- Born: Stephanie Bambi Northwood-Blyth 1991 (age 33–34) Melbourne, Australia
- Occupation: Model
- Agent: IMG Models
- Height: 1.70 m (5 ft 7 in)
- Spouse: Dan Single (2014-2017)

= Bambi Northwood-Blyth =

Australian model (born 1991)

Stephanie Bambi Northwood-Blyth (born 1991) is an Australian model known for her eyebrows and blue eyes.

== Early life ==
Northwood-Blyth was born in Melbourne, Victoria and grew up learning the piano. Whilst her first name is Stephanie, her middle name of Bambi was adopted as a nickname.

Her moment of discovery occurred when she missed university orientation, and stumbled into a modeling agency by chance. She joined the agency and soon was given an exclusive by Balenciaga which took her overseas to participate in the fashion season. For six months, Northwood-Blyth modeled in test-shoots and showrooms, and walked international runways.

== Career ==
Northwood-Blyth's big break came when she walked in a Balenciaga show, her first-ever runway show, a major coup for a model standing at 5’7”. She has also walked for Karl Lagerfeld at Chanel. The relaunch of the Calvin Klein’s CK One fragrance saw Northwood-Blyth as the face of the campaign, photographed by Steven Meisel, it was Northwood-Blyth's first-ever advertising campaign.
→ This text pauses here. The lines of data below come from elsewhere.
(** The two "MH" rows split into one connected and one not connected. *)
Lemma connect_partition_witness :
  exists conn notc,
    apply_filters sample_repr sample_frame "State" "DPD Bucket" "MH" "All" "Connected"
      = OK conn /\
    apply_filters sample_repr sample_frame "State" "DPD Bucket" "MH" "All" "Not Connected"
      = OK notc /\
    rows conn =
      filter (fun r => is_positive (cell_of "Connect" (columns sample_frame) (snd r)))
             (rows sample_region) /\
    rows notc =
      filter (fun r => eq_zero (cell_of "Connect" (columns sample_frame) (snd r)))
             (rows sample_region) /\
    (forall r, In r (rows conn) -> ~ In r (rows notc)) /\
    (forall r, In r (rows sample_region) <-> In r (rows conn) \/ In r (rows notc)) /\
    Permutation (rows sample_region) (rows conn ++ rows notc).
Proof.
  apply (connect_partition sample_repr sample_frame sample_region
           "State" "DPD Bucket" "MH" "All").
  - split; [vm_compute; reflexivity|].
    intros r Hr. cbn [rows sample_frame In] in Hr.
    destruct Hr as [<-|[<-|[<-|[<-|[]]]]]; eexists;
      (split; [vm_compute; reflexivity | unfold Qle; simpl; lia]).
  - vm_compute; reflexivity.
Defined.

(** The connect step first, then region, then bucket. *)
Lemma filters_commute_witness :
  run_steps [filter_connect "Connected";
             filter_equal sample_repr "State" "MH";
             filter_equal sample_repr "DPD Bucket" "All"] sample_frame =
  apply_filters sample_repr sample_frame "State" "DPD Bucket" "MH" "All" "Connected".
Proof.
  apply (filters_commute sample_parse sample_repr (Some sample_sheet) sample_resolved
           "MH" "All" "Connected").
  - vm_compute; reflexivity.
  - apply (Permutation_cons_append
             [filter_equal sample_repr "State" "MH";
              filter_equal sample_repr "DPD Bucket" "All"]
             (filter_connect "Connected")).
Defined.


(** ** An absent column *)

(** Whatever the selection, the page is not shown for a table without the
    column "Collection Amount". *)
Lemma render_without_collection_amount (repr_float : Q -> string) (r : Resolved)
  (state dpd cf : string) :
  has_column (frame r) "Collection Amount" = false ->
  exists e, render repr_float r state dpd cf = Raise e.
Proof.
  intros Hc. unfold render.
  destruct (apply_filters repr_float (frame r) (state_col r) (dpd_col r) state dpd cf)
    as [f|e] eqn:F; cbn [bind]; [|eauto].
  apply apply_filters_columns in F as (Hcols & _).
  destruct (mapM (total f) total_kpis) as [ts|e]; cbn [bind]; [|eauto].
  destruct (mapM (crore f) crore_kpis) as [cs|e]; cbn [bind]; [|eauto].
  unfold state_summary, groupby_sum.
  destruct (series_or TypeError f (state_col r)) as [keys|e]; cbn [bind]; [|eauto].
  apply has_column_false in Hc. rewrite <- Hcols in Hc.
  cbn [mapM]. unfold series_or at 1. unfold getitem. rewrite Hc. cbn [bind]. eauto.
Qed.

(** C2 (the code at the failing inputs): on a workbook without the column
    "Collection Amount" the crore total of that column is 0 and the five
    integer totals are computed, yet the page as a whole ends with the
    KeyError that the grouped sum raises; on a workbook without the column
    "Connect" the selection "Connected" ends the page with a KeyError, while
    the selection "All" shows it. *)
Theorem absent_column_aborts (parse_float : string -> option Q) (repr_float : Q -> string) :
  startup parse_float repr_float (Some no_amounts_sheet) =
    OK (mkResolved no_amounts_frame "State" "DPD Bucket"
          ["All"; "MH"; "UP"] ["All"; "0-30"; "31-60"]) /\
  crore no_amounts_frame "Collection Amount" = OK (PyInt 0) /\
  mapM (total no_amounts_frame) total_kpis = OK [19; 0; 1; 0; 0]%Z /\
  dashboard parse_float repr_float (Some no_amounts_sheet) "All" "All" "All" =
    Raise (KeyError "Collection Amount") /\
  dashboard parse_float repr_float (Some no_connect_sheet) "All" "All" "Connected" =
    Raise (KeyError "Connect") /\
  exists page,
    dashboard parse_float repr_float (Some no_connect_sheet) "All" "All" "All" = OK page.
Proof.
  repeat split; try (vm_compute; reflexivity).
  eexists. vm_compute. reflexivity.
Qed.

(** * Further properties of the script *)

(** ** The loader: outcome, untouched columns, labels *)

(** X1: a loaded table never has two columns with the same listed numeric
    label: where two stripped labels of the parsed table are the same listed
    label, the loader ends with the TypeError that [pd.to_numeric] raises on a
    frame instead of returning. *)
Theorem load_data_listed_labels (parse_float : string -> option Q) (s : Sheet) :
  (forall df, load_data parse_float s = OK df ->
              forall col, In col numeric_cols ->
                          (count_occ string_dec (columns df) col <= 1)%nat) /\
  ((exists col, In col numeric_cols /\
                (2 <= count_occ string_dec (map Str.strip (header s)) col)%nat) ->
   load_data parse_float s = Raise TypeError).
Proof.
  split.
  - intros df L col Hin. now apply (load_data_at_most_one parse_float s).
  - intros (col & Hin & Hc). rewrite load_data_eq. cbv zeta.
    destruct (labels_unique numeric_cols (map Str.strip (header s))) eqn:E;
      [|reflexivity].
    unfold labels_unique in E. rewrite forallb_forall in E.
    specialize (E col Hin). apply Nat.leb_le in E. lia.
Qed.

(** A sheet whose labels "Connect" and " Connect" become one label. *)
Lemma load_data_listed_labels_witness :
  load_data sample_parse twice_connect_sheet = Raise TypeError.
Proof.
  apply (proj2 (load_data_listed_labels sample_parse twice_connect_sheet)).
  exists "Connect". split; [cbv [numeric_cols In]; auto 20 | vm_compute; lia].
Defined.

(** X2: a column whose label is not in the numeric list comes out of the loader
    as [pd.read_excel] parsed it, cell by cell, each row at its place. *)
Theorem load_data_other_columns (parse_float : string -> option Q)
  (s : Sheet) (df : DataFrame) (col : string) :
  load_data parse_float s = OK df ->
  ~ In col numeric_cols ->
  forall i raw,
    nth_error (body s) i = Some raw ->
    exists row,
      nth_error (rows df) i = Some (i, row) /\
      cell_of col (columns df) row =
      cell_of col (columns df) (fit (length (header s)) raw).
Proof.
  intros H Hn i raw Hraw.
  destruct (load_data_inv parse_float s df H) as (_ & Hcols & Hrows).
  exists (load_row parse_float numeric_cols (columns df) (fit (length (header s)) raw)).
  split.
  - rewrite Hrows.
    erewrite map_nth_error; [|apply enumerate_nth, map_nth_error; exact Hraw].
    reflexivity.
  - rewrite cell_of_load_row by (now rewrite fit_length, Hcols, length_map).
    replace (existsb (String.eqb col) numeric_cols) with false; [reflexivity|].
    symmetry. apply not_true_iff_false. intros E.
    apply existsb_exists in E as (x & Hx & Heq).
    apply String.eqb_eq in Heq. subst x. contradiction.
Qed.

Lemma load_data_other_columns_witness :
  exists row,
    nth_error (rows sample_frame) 1 = Some (1%nat, row) /\
    cell_of "DPD Bucket" (columns sample_frame) row =
    cell_of "DPD Bucket" (columns sample_frame)
      (fit (length (header sample_sheet))
         [CStr "MH"; CStr "31-60"; CNum 0; CNum 20000000; CStr "n/a"]).
Proof.
  apply (load_data_other_columns sample_parse sample_sheet sample_frame "DPD Bucket").
  - vm_compute; reflexivity.
  - cbv [numeric_cols In]. intros H.
    repeat (destruct H as [H|H]; [discriminate H|]). exact H.
  - reflexivity.
Defined.

Lemma lstrip_start (s : string) : starts_with_space (Str.lstrip s) = false.
Proof.
  induction s as [|a s IH]; [reflexivity|]. cbn [Str.lstrip].
  destruct (Str.is_space a) eqn:E; [exact IH | cbn [starts_with_space]; exact E].
Qed.

Lemma rstrip_end (s : string) : ends_with_space (Str.rstrip s) = false.
Proof.
  induction s as [|a s IH]; [reflexivity|]. cbn [Str.rstrip].
  destruct (Str.rstrip s) as [|b r] eqn:E.
  - destruct (Str.is_space a) eqn:Ea; [reflexivity | cbn [ends_with_space]; exact Ea].
  - exact IH.
Qed.

Lemma rstrip_start (s : string) :
  starts_with_space s = false -> starts_with_space (Str.rstrip s) = false.
Proof.
  destruct s as [|a s]; [reflexivity|]. cbn [Str.rstrip starts_with_space]. intros Ha.
  destruct (Str.rstrip s); [now rewrite Ha | exact Ha].
Qed.

Lemma lstrip_fixed (s : string) : starts_with_space s = false -> Str.lstrip s = s.
Proof. destruct s as [|a s]; [reflexivity|]. cbn. now intros ->. Qed.

Lemma rstrip_fixed (s : string) : ends_with_space s = false -> Str.rstrip s = s.
Proof.
  induction s as [|a s IH]; [reflexivity|]. cbn [Str.rstrip ends_with_space].
  destruct s as [|b s'].
  - cbn. now intros ->.
  - intros H. rewrite (IH H). reflexivity.
Qed.

Lemma strip_clean (s : string) :
  starts_with_space (Str.strip s) = false /\
  ends_with_space (Str.strip s) = false /\
  Str.strip (Str.strip s) = Str.strip s.
Proof.
  assert (H1 : starts_with_space (Str.strip s) = false)
    by (apply rstrip_start, lstrip_start).
  assert (H2 : ends_with_space (Str.strip s) = false) by apply rstrip_end.
  repeat split; try assumption.
  unfold Str.strip at 1. rewrite (lstrip_fixed _ H1). now apply rstrip_fixed.
Qed.

(** X3: no label of a loaded table begins or ends with white space, so
    stripping a label again changes nothing. *)
Theorem load_data_labels_stripped (parse_float : string -> option Q)
  (s : Sheet) (df : DataFrame) (c : string) :
  load_data parse_float s = OK df ->
  In c (columns df) ->
  starts_with_space c = false /\ ends_with_space c = false /\ Str.strip c = c.
Proof.
  intros H Hc. apply load_data_inv in H as (_ & Hcols & _).
  rewrite Hcols in Hc. apply in_map_iff in Hc as (h & <- & _).
  apply strip_clean.
Qed.

Lemma load_data_labels_stripped_witness :
  starts_with_space "State" = false /\ ends_with_space "State" = false /\
  Str.strip "State" = "State".
Proof.
  apply (load_data_labels_stripped sample_parse sample_sheet sample_frame "State").
  - vm_compute; reflexivity.
  - simpl; tauto.
Defined.

(** ** Start-up: how it ends, what the select boxes offer *)



Lemma unique_in (l : list string) (v : string) : In v (unique l) <-> In v l.
Proof.
  induction l as [|x t IH]; [tauto|]. cbn [unique In].
  rewrite filter_In, IH. split.
  - intros [H|[H _]]; auto.
  - intros [H|H]; [now left|].
    destruct (String.eqb v x) eqn:E.
    + apply String.eqb_eq in E. left. congruence.
    + right. split; [assumption | reflexivity].
Qed.

Lemma unique_nodup (l : list string) : NoDup (unique l).
Proof.
  induction l as [|x t IH]; cbn [unique]; constructor.
  - rewrite filter_In. intros [_ H]. cbv beta in H. now rewrite String.eqb_refl in H.
  - now apply NoDup_filter.
Qed.

Lemma insert_sorted_in (x v : string) (l : list string) :
  In v (insert_sorted x l) <-> v = x \/ In v l.
Proof.
  induction l as [|y t IH]; cbn [insert_sorted In]; [intuition|].
  destruct (String.leb x y); cbn [In]; [intuition | rewrite IH; intuition].
Qed.

Lemma insert_sorted_nodup (x : string) (l : list string) :
  ~ In x l -> NoDup l -> NoDup (insert_sorted x l).
Proof.
  induction l as [|y t IH]; cbn [insert_sorted]; intros Hx Hl.
  - constructor; [intros [] | constructor].
  - destruct (String.leb x y); [now constructor|].
    inversion Hl as [|? ? Hy Ht]; subst. constructor.
    + rewrite insert_sorted_in. intros [->|H]; [apply Hx; now left | contradiction].
    + apply IH; [intros H; apply Hx; now right | assumption].
Qed.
Northwood-Blyth has worked with companies such as Armani, Hogan, Voodoo Hosiery, Topshop, H&M, Tommy Hilfiger, and Rihanna for River Island photographed by Mario Sorrenti. She has appeared on the covers of Vogue Japan, Elle Australia, Marie Claire Italy, V Magazine, P Magazine, Harper’s Bazaar Australia and Spain, Oyster, Issue, and French Revue des Modes. In addition to the aforementioned, select editorial features include Vogue Australia, CR Fashion Book, Russh, W, and i-D magazines amongst others.
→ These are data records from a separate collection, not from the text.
(** A run that ends without a fault has not stopped early. *)
Lemma predictive_run calls fuel p it hits :
  make_predictive_iterator t p = Ok it →
  predictive_hits calls fuel it = Ok hits →
  (∀ k id, (k, id) ∈ hits ↔ registered t k id ∧ p `prefix_of` k)
  ∧ StronglySorted lex_lt (hits.*1).
Proof.
  rewrite (make_predictive_iterator_Ok t p HWF). intros [= <-] H.
  destruct (predictive_drains t HWF p) as (hits' & [n Hn] & Hmem & Hs).
  assert (hits = hits') as ->; [|done].
  pose proof (predictive_hits_mono calls (max calls n) fuel (max fuel n) _ _ H
                ltac:(lia) ltac:(lia)) as H1.
  rewrite (Hn (max calls n) (max fuel n)) in H1 by lia. congruence.
Qed.

Lemma registered_id_fun k id id' : registered t k id → registered t k id' → id = id'.
Proof.
  intros H1%(registered_lookup t HWF) H2%(registered_lookup t HWF). congruence.
Qed.

Lemma registered_total id : id < num_keys t → ∃ k, registered t k id.
Proof.
  intros Hid. destruct (access_key_at t HWF id Hid) as (_ & _ & k & _ & _ & _ & Hk).
  by exists k.
Qed.

End PredictiveRuns.

(** X12. Whenever a run of the predictive cursor of a well-formed dictionary
    ends without a fault, it has not stopped early, whatever the bounds on
    calls and fuel were: the hits are the registered keys that start with
    the input, and for each reported key and id [lookup] of the key gives
    the id and [access] of the id gives the key. *)
Theorem predictive_hits_agree_with_lookup (t : Trie) (p : list byte)
  (it : PredictiveIterator.t) (calls fuel : nat) (hits : list hit) :
  well_formed t = true →
  make_predictive_iterator t p = Ok it →
  predictive_hits calls fuel it = Ok hits →
  (∀ k id, registered t k id → p `prefix_of` k → (k, id) ∈ hits)
  ∧ Forall (fun h : hit => lookup t h.1 = Ok h.2 ∧ access t h.2 = Ok h.1
                           ∧ p `prefix_of` h.1) hits.
Proof.
  intros HWF%well_formed_WF Hit H.
  destruct (predictive_run t HWF _ _ _ _ _ Hit H) as [Hmem _]. split.
  - intros k id Hk Hp. by apply Hmem.
  - apply Forall_forall. intros [k id] [Hk Hp]%Hmem. simpl.
    split; [by apply registered_lookup|]. split; [apply Hk|done].
Qed.

Lemma predictive_hits_agree_with_lookup_witness :
  well_formed Examples.text_trie = true
  ∧ make_predictive_iterator Examples.text_trie (Examples.str "an")
    = Ok (created Examples.text_trie (Examples.str "an"))
  ∧ predictive_hits 4 8 (created Examples.text_trie (Examples.str "an"))
    = Ok [(Examples.str "an", 1); (Examples.str "and", 2); (Examples.str "ant", 3)]
  ∧ (∀ k id, registered Examples.text_trie k id → Examples.str "an" `prefix_of` k →
       (k, id) ∈ [(Examples.str "an", 1); (Examples.str "and", 2);
                  (Examples.str "ant", 3)])
  ∧ Forall (fun h : hit => lookup Examples.text_trie h.1 = Ok h.2
                           ∧ access Examples.text_trie h.2 = Ok h.1
                           ∧ Examples.str "an" `prefix_of` h.1)
      [(Examples.str "an", 1); (Examples.str "and", 2); (Examples.str "ant", 3)].
Proof.
  assert (well_formed Examples.text_trie = true) as H1 by (vm_compute; reflexivity).
  assert (make_predictive_iterator Examples.text_trie (Examples.str "an")
          = Ok (created Examples.text_trie (Examples.str "an"))) as Hit
    by (vm_compute; reflexivity).
  assert (predictive_hits 4 8 (created Examples.text_trie (Examples.str "an"))
          = Ok [(Examples.str "an", 1); (Examples.str "and", 2);
                (Examples.str "ant", 3)]) as H2 by (vm_compute; reflexivity).
  split; [exact H1|]. split; [exact Hit|]. split; [exact H2|].
  exact (predictive_hits_agree_with_lookup Examples.text_trie (Examples.str "an")
           _ 4 8 _ H1 Hit H2).
Defined.

(** X13. When the input of the predictive cursor is itself a registered key
    of a well-formed dictionary, that key is the first hit. *)
Theorem predictive_reports_input_first (t : Trie) (p : list byte) (id : id_type)
  (it : PredictiveIterator.t) (calls fuel : nat) (hits : list hit) :
  well_formed t = true →
  registered t p id →
  make_predictive_iterator t p = Ok it →
  predictive_hits calls fuel it = Ok hits →
  ∃ rest, hits = (p, id) :: rest.
Proof.
  intros HWF%well_formed_WF Hp Hit H.
  destruct (predictive_run t HWF _ _ _ _ _ Hit H) as [Hmem Hs].
  assert ((p, id) ∈ hits) as Hin by (by apply Hmem).
  destruct hits as [|[k id'] rest]; [by apply elem_of_nil in Hin|].
  exists rest. f_equal.
  destruct (Hmem k id') as [[Hk Hpk] _]; [by left|].
  apply elem_of_cons in Hin as [Heq|Hin].
  - done.
  - exfalso. simpl in Hs. apply StronglySorted_inv in Hs as [_ Hall].
    rewrite Forall_forall in Hall.
    apply (lex_lt_prefix p k Hpk), Hall.
    apply list_elem_of_fmap. by exists (p, id).
Qed.

Lemma predictive_reports_input_first_witness :
  well_formed Examples.text_trie = true
  ∧ registered Examples.text_trie (Examples.str "an") 1
  ∧ make_predictive_iterator Examples.text_trie (Examples.str "an")
    = Ok (created Examples.text_trie (Examples.str "an"))
  ∧ predictive_hits 4 8 (created Examples.text_trie (Examples.str "an"))
    = Ok [(Examples.str "an", 1); (Examples.str "and", 2); (Examples.str "ant", 3)]
  ∧ ∃ rest, [(Examples.str "an", 1); (Examples.str "and", 2); (Examples.str "ant", 3)]
            = (Examples.str "an", 1) :: rest.
Proof.
  assert (well_formed Examples.text_trie = true) as H1 by (vm_compute; reflexivity).
  assert (registered Examples.text_trie (Examples.str "an") 1) as H2
    by (split; vm_compute; reflexivity).
  assert (make_predictive_iterator Examples.text_trie (Examples.str "an")
          = Ok (created Examples.text_trie (Examples.str "an"))) as Hit
    by (vm_compute; reflexivity).
  assert (predictive_hits 4 8 (created Examples.text_trie (Examples.str "an"))
          = Ok [(Examples.str "an", 1); (Examples.str "and", 2);
                (Examples.str "ant", 3)]) as H3 by (vm_compute; reflexivity).
  split; [exact H1|]. split; [exact H2|]. split; [exact Hit|]. split; [exact H3|].
  exact (predictive_reports_input_first Examples.text_trie (Examples.str "an") 1
           _ 4 8 _ H1 H2 Hit H3).
Defined.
For a period of time, Northwood-Blyth was a music presenter on the youth music show Channel V. Northwood-Blyth has starred in two short films.

Aje's Spring Summer 2019 collection featured Northwood-Blyth as the muse, with images taken in Queensland for the campaign.

In 2020, Northwood-Blyth co-designed a collection with Australian brand F+H Jewelry.

== Personal life ==
In 2012, Northwood-Blyth became engaged to Dan Single, the owner of fashion brand Ksubi. The couple married in January 2014 at the Beach Hotel in Byron Bay and divorced in 2017, one month after Single fell ‘feet first’ from a bedroom window at the Hotel Grand D’Amour apartment in Paris.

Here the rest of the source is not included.